◆ Supplied records
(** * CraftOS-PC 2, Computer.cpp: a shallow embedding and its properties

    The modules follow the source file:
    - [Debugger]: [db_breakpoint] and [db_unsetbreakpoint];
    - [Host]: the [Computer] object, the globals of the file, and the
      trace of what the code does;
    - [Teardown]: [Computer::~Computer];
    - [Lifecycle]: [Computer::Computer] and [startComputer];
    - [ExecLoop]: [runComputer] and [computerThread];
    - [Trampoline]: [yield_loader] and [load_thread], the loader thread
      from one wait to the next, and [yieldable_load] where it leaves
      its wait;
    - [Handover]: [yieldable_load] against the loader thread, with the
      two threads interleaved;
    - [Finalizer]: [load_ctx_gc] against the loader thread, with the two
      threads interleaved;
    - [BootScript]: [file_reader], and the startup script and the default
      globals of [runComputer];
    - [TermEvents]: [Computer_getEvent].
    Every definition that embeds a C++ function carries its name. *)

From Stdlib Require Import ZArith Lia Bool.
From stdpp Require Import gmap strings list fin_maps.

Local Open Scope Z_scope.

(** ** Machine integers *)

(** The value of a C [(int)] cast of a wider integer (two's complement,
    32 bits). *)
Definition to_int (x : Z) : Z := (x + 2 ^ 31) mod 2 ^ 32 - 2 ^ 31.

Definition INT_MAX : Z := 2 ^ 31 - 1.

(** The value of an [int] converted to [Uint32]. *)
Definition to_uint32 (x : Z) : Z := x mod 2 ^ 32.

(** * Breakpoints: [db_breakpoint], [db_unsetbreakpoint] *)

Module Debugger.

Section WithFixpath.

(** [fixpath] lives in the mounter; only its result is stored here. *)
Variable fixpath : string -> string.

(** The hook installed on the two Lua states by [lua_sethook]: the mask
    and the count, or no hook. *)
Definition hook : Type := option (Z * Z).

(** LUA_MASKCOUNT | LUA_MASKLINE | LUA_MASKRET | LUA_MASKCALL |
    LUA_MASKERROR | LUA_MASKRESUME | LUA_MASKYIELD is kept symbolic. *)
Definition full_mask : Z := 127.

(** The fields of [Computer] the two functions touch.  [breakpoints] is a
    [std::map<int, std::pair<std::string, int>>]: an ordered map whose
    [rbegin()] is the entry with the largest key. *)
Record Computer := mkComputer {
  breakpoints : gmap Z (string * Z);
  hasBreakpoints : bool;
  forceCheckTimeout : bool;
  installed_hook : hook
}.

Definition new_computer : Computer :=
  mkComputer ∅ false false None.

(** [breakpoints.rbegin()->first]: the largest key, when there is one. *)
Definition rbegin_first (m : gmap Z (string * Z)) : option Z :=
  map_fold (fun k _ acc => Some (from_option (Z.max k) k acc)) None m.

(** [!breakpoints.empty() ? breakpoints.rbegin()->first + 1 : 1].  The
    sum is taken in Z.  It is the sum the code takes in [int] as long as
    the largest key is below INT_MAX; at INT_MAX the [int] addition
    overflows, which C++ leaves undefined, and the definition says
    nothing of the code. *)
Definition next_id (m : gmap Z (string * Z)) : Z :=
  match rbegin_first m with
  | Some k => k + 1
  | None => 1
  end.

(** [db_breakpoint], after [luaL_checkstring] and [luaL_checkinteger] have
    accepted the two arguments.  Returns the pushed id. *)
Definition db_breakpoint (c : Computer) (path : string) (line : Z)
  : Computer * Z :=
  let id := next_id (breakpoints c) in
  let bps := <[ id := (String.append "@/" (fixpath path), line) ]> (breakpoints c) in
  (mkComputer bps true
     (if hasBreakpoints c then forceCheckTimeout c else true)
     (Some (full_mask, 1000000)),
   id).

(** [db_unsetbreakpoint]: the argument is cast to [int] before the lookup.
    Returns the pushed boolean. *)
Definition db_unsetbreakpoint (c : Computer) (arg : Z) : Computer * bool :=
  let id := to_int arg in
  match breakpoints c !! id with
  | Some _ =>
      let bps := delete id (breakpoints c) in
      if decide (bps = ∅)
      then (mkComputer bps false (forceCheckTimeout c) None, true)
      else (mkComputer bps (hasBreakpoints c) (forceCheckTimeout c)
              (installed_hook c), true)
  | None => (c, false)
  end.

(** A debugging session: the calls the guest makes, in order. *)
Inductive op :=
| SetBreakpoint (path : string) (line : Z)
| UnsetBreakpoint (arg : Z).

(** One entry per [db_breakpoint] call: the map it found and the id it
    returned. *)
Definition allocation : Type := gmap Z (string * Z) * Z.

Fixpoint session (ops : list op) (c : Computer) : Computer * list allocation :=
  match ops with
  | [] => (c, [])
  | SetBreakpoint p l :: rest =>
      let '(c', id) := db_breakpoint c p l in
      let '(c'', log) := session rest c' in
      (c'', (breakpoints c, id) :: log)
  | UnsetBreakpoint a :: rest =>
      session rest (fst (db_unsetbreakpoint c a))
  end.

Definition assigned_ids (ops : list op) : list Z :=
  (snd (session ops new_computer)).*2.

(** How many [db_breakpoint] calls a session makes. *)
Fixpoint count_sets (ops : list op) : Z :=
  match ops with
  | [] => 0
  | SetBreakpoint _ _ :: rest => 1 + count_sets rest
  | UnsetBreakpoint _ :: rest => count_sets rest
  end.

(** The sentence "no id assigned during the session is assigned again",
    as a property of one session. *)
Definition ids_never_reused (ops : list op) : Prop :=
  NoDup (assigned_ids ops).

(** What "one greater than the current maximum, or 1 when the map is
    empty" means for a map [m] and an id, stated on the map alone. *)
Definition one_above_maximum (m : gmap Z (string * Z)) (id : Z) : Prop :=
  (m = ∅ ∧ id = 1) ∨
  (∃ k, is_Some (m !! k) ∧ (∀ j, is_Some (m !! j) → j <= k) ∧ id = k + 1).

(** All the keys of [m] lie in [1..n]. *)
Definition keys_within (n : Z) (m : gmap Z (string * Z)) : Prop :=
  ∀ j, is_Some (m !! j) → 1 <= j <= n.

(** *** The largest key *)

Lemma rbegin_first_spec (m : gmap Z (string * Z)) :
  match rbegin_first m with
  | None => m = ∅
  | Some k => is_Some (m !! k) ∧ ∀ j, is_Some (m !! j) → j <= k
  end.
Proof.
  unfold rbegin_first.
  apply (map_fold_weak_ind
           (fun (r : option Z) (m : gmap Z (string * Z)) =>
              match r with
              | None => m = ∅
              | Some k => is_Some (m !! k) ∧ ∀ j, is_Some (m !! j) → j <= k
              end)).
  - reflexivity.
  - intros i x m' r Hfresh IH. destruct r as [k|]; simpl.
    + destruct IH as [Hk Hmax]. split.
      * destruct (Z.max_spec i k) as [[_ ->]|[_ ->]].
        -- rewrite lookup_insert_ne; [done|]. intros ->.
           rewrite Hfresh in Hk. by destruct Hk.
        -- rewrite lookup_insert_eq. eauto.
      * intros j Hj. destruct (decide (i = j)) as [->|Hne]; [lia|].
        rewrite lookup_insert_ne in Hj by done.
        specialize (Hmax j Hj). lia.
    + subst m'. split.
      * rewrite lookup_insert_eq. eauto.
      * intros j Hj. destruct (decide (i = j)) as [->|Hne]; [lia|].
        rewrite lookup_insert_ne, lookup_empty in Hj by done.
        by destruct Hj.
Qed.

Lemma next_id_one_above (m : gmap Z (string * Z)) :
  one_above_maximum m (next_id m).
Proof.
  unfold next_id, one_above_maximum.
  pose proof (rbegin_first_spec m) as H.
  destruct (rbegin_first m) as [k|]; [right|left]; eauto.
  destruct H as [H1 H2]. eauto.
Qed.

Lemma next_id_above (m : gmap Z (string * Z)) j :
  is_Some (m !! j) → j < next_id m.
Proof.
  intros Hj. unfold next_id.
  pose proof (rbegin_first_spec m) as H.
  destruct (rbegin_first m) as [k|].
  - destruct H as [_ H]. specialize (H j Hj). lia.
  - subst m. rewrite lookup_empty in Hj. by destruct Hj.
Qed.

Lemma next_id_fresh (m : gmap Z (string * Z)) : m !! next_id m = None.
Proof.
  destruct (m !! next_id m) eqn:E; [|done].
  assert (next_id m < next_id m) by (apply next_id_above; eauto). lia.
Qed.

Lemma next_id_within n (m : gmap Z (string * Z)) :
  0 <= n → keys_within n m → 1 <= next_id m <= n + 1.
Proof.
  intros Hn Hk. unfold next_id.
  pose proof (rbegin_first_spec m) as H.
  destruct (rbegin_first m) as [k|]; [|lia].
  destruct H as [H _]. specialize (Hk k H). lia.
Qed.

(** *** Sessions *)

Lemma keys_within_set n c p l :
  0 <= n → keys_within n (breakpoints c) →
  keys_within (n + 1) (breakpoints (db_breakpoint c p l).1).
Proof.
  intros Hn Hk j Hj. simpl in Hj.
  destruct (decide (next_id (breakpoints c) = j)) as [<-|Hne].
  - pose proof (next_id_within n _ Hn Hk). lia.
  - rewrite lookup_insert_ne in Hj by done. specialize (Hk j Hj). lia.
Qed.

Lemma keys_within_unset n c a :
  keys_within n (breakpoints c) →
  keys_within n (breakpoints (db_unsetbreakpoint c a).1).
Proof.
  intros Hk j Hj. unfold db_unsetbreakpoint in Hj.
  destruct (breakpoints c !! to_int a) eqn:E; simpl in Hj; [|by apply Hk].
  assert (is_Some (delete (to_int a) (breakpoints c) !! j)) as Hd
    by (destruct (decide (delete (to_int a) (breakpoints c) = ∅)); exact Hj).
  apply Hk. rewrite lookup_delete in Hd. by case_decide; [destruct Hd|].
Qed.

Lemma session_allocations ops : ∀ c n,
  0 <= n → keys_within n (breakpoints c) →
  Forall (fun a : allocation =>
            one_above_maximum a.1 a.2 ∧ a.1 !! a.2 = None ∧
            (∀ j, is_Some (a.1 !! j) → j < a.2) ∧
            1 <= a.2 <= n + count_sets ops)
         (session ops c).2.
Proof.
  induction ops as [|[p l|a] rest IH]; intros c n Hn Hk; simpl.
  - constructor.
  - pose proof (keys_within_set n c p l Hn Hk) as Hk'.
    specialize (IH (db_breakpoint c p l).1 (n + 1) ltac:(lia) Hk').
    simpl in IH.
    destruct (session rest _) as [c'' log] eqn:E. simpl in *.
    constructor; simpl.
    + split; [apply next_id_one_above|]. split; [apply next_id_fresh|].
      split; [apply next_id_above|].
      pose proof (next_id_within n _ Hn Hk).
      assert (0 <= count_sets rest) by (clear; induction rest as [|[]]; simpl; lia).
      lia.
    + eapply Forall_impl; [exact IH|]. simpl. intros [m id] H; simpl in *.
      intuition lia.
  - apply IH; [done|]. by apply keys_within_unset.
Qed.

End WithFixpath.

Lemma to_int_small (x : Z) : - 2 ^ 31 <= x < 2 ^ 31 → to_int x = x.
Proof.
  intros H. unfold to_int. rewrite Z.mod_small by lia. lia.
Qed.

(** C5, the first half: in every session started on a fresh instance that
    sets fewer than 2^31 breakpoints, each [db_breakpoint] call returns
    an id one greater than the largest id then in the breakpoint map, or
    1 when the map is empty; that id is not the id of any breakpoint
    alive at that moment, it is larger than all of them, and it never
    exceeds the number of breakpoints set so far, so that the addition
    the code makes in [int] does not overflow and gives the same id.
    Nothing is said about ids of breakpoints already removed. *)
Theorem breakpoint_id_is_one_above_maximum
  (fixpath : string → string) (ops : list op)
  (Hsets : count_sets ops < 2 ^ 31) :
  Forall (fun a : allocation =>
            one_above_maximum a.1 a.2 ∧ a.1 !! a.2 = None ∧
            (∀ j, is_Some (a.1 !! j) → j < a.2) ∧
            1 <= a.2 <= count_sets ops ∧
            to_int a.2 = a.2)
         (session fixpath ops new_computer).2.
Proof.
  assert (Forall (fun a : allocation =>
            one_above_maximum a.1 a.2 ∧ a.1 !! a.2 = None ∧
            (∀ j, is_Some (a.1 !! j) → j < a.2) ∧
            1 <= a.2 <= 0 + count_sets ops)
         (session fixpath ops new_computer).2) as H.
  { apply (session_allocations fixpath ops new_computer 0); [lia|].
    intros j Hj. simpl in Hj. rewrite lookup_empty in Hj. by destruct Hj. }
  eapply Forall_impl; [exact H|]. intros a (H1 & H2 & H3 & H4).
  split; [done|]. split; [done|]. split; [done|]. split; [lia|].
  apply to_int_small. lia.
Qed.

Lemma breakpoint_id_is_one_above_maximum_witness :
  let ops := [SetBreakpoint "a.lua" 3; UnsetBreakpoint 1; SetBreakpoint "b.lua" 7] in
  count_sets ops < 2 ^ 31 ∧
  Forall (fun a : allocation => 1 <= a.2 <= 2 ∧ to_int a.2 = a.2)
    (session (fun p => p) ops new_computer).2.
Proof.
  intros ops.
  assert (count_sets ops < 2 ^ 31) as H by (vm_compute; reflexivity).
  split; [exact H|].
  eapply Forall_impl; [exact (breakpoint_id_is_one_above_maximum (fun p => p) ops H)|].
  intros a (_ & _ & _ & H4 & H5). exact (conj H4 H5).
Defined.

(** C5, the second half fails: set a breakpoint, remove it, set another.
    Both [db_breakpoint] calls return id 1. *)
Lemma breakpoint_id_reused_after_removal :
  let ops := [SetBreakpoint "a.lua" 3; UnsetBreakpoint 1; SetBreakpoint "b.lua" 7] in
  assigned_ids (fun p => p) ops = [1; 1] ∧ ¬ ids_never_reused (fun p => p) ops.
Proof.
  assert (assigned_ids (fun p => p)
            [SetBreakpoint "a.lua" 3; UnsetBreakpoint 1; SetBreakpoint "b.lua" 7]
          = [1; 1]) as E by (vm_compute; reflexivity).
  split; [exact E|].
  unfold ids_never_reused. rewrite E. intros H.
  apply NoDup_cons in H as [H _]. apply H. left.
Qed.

◆ Problem description
Everything from the line with "by (destruct (decide" through the line with "simpl in IH." should be written out exactly as it appears above, end lines included, and nothing outside that range.

◆ Result for this task
    by (destruct (decide (delete (to_int a) (breakpoints c) = ∅)); exact Hj).
  apply Hk. rewrite lookup_delete in Hd. by case_decide; [destruct Hd|].
Qed.

Lemma session_allocations ops : ∀ c n,
  0 <= n → keys_within n (breakpoints c) →
  Forall (fun a : allocation =>
            one_above_maximum a.1 a.2 ∧ a.1 !! a.2 = None ∧
            (∀ j, is_Some (a.1 !! j) → j < a.2) ∧
            1 <= a.2 <= n + count_sets ops)
         (session ops c).2.
Proof.
  induction ops as [|[p l|a] rest IH]; intros c n Hn Hk; simpl.
  - constructor.
  - pose proof (keys_within_set n c p l Hn Hk) as Hk'.
    specialize (IH (db_breakpoint c p l).1 (n + 1) ltac:(lia) Hk').
    simpl in IH.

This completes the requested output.